Of the lines listed below, return exactly those that run from the line containing "exists s', stack_restore" through the line containing "if decide (hashSize = 0) then None", both included.

_ _ _ _ _

(** The object 5 is pushed into the entry of the merged stack. *)
Lemma stack_merge_split_witness :
  let '(this', from', mark) := stack_merge (sample_stack 0) (@stack_new Z) in
  exists s alloc' this'' from'' alloc'',
    exec_all (stack_run 2) [OPush 5; OPush 6] (this', 1%nat) = Some (s, alloc', [SUnit; SUnit]) /\
    stack_split mark from' s alloc' = Some (this'', from'', alloc'') /\
    stack_rep 2 this'' [6; 5] alloc'' /\ stack_rep 2 from'' [1] alloc''.
Proof.
  apply (stack_merge_split 2 ltac:(lia) [OPush 5; OPush 6] (sample_stack 0) stack_new [] [1] 1
    [6; 5] [SUnit; SUnit]).
  - apply stack_rep_new.
  - apply sample_stack_rep.
  - intros a Ha. by apply not_elem_of_nil in Ha.
  - reflexivity.
Defined.

Lemma stack_assign_correct_witness :
  stack_rep 2 (sample_stack 0) [1] 1 /\
  let '(this', alloc') := stack_assign (sample_stack 0) (@stack_new Z) 1 in
  stack_rep 2 this' [1] alloc' /\ stack_rep 2 (sample_stack 0) [1] alloc' /\
  disjoint_chains (stk this') (stk (sample_stack 0)).
Proof.
  pose proof (sample_stack_rep 0) as H. split; [exact H|].
  apply (stack_assign_correct 2 ltac:(lia) (sample_stack 0) stack_new [1] [] 1 H).
  apply stack_rep_new.
Defined.

Lemma stack_restore_correct_witness :
  exists s', stack_restore 0 (sample_stack 0) = Some s' /\ stack_rep 2 s' [] 1.
Proof.
  apply (stack_restore_correct 2 ltac:(lia) (sample_stack 0) [1] [] 1), sample_stack_rep.
Defined.
(* ===== verification/Hash.v ===== *)
(** * [DefaultHash] and [HashTable]: [src/src/common/classes/Hash.h]

    A table is an array of buckets, each the head of a doubly linked chain in
    which an entry points back not to its predecessor but to the pointer that
    points to it: the bucket or the [nextElement] of another entry. The entries
    live in a store, and chains are followed and relinked through it. *)

From stdpp Require Import gmap.
From S2P Require Import Prelude.

(** ** DefaultHash *)

(** [sum += val]: the value of eight bytes of a little-endian machine. *)
Fixpoint bytes_value (bs : list Z) : Z :=
  match bs with [] => 0 | b :: bs => b + 256 * bytes_value bs end.

(** [while (length >= sizeof(size_t)) ... if (length) ...]: a short tail is padded
    with zeroes. *)
Fixpoint hash_sum (fuel : nat) (data : list Z) (sum : Z) : Z :=
  match fuel with
  | O => sum
  | S fuel =>
      if decide (8 <= length data)%nat then
        hash_sum fuel (drop 8 data) (wrapU 64 (sum + bytes_value (take 8 data)))
      else if decide (data = []) then sum
      else wrapU 64 (sum + bytes_value data)
  end.

(** [while (sum) { rc += (sum % hashSize); sum /= hashSize; }]; [None]: the loop
    does not end within the fuel, or divides by zero. *)
Fixpoint hash_digits (fuel : nat) (sum hashSize rc : Z) : option Z :=
  if decide (sum = 0) then Some rc
  else
    match fuel with
    | O => None
    | S fuel =>
        if decide (hashSize = 0) then None
        else hash_digits fuel (sum / hashSize) hashSize (wrapU 64 (rc + sum mod hashSize))
    end.

Definition DefaultHash_hash (value : list Z) (hashSize : Z) : option Z :=
  rc ← hash_digits 64 (hash_sum (S (length value)) value 0) hashSize 0;
  Some (wrapU 32 (rc mod hashSize)).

_ _ _ _ _

Problem solution:
  exists s', stack_restore 0 (sample_stack 0) = Some s' /\ stack_rep 2 s' [] 1.
Proof.
  apply (stack_restore_correct 2 ltac:(lia) (sample_stack 0) [1] [] 1), sample_stack_rep.
Defined.
(* ===== verification/Hash.v ===== *)
(** * [DefaultHash] and [HashTable]: [src/src/common/classes/Hash.h]

    A table is an array of buckets, each the head of a doubly linked chain in
    which an entry points back not to its predecessor but to the pointer that
    points to it: the bucket or the [nextElement] of another entry. The entries
    live in a store, and chains are followed and relinked through it. *)

From stdpp Require Import gmap.
From S2P Require Import Prelude.

(** ** DefaultHash *)

(** [sum += val]: the value of eight bytes of a little-endian machine. *)
Fixpoint bytes_value (bs : list Z) : Z :=
  match bs with [] => 0 | b :: bs => b + 256 * bytes_value bs end.

(** [while (length >= sizeof(size_t)) ... if (length) ...]: a short tail is padded
    with zeroes. *)
Fixpoint hash_sum (fuel : nat) (data : list Z) (sum : Z) : Z :=
  match fuel with
  | O => sum
  | S fuel =>
      if decide (8 <= length data)%nat then
        hash_sum fuel (drop 8 data) (wrapU 64 (sum + bytes_value (take 8 data)))
      else if decide (data = []) then sum
      else wrapU 64 (sum + bytes_value data)
  end.

(** [while (sum) { rc += (sum % hashSize); sum /= hashSize; }]; [None]: the loop
    does not end within the fuel, or divides by zero. *)
Fixpoint hash_digits (fuel : nat) (sum hashSize rc : Z) : option Z :=
  if decide (sum = 0) then Some rc
  else
    match fuel with
    | O => None
    | S fuel =>
        if decide (hashSize = 0) then None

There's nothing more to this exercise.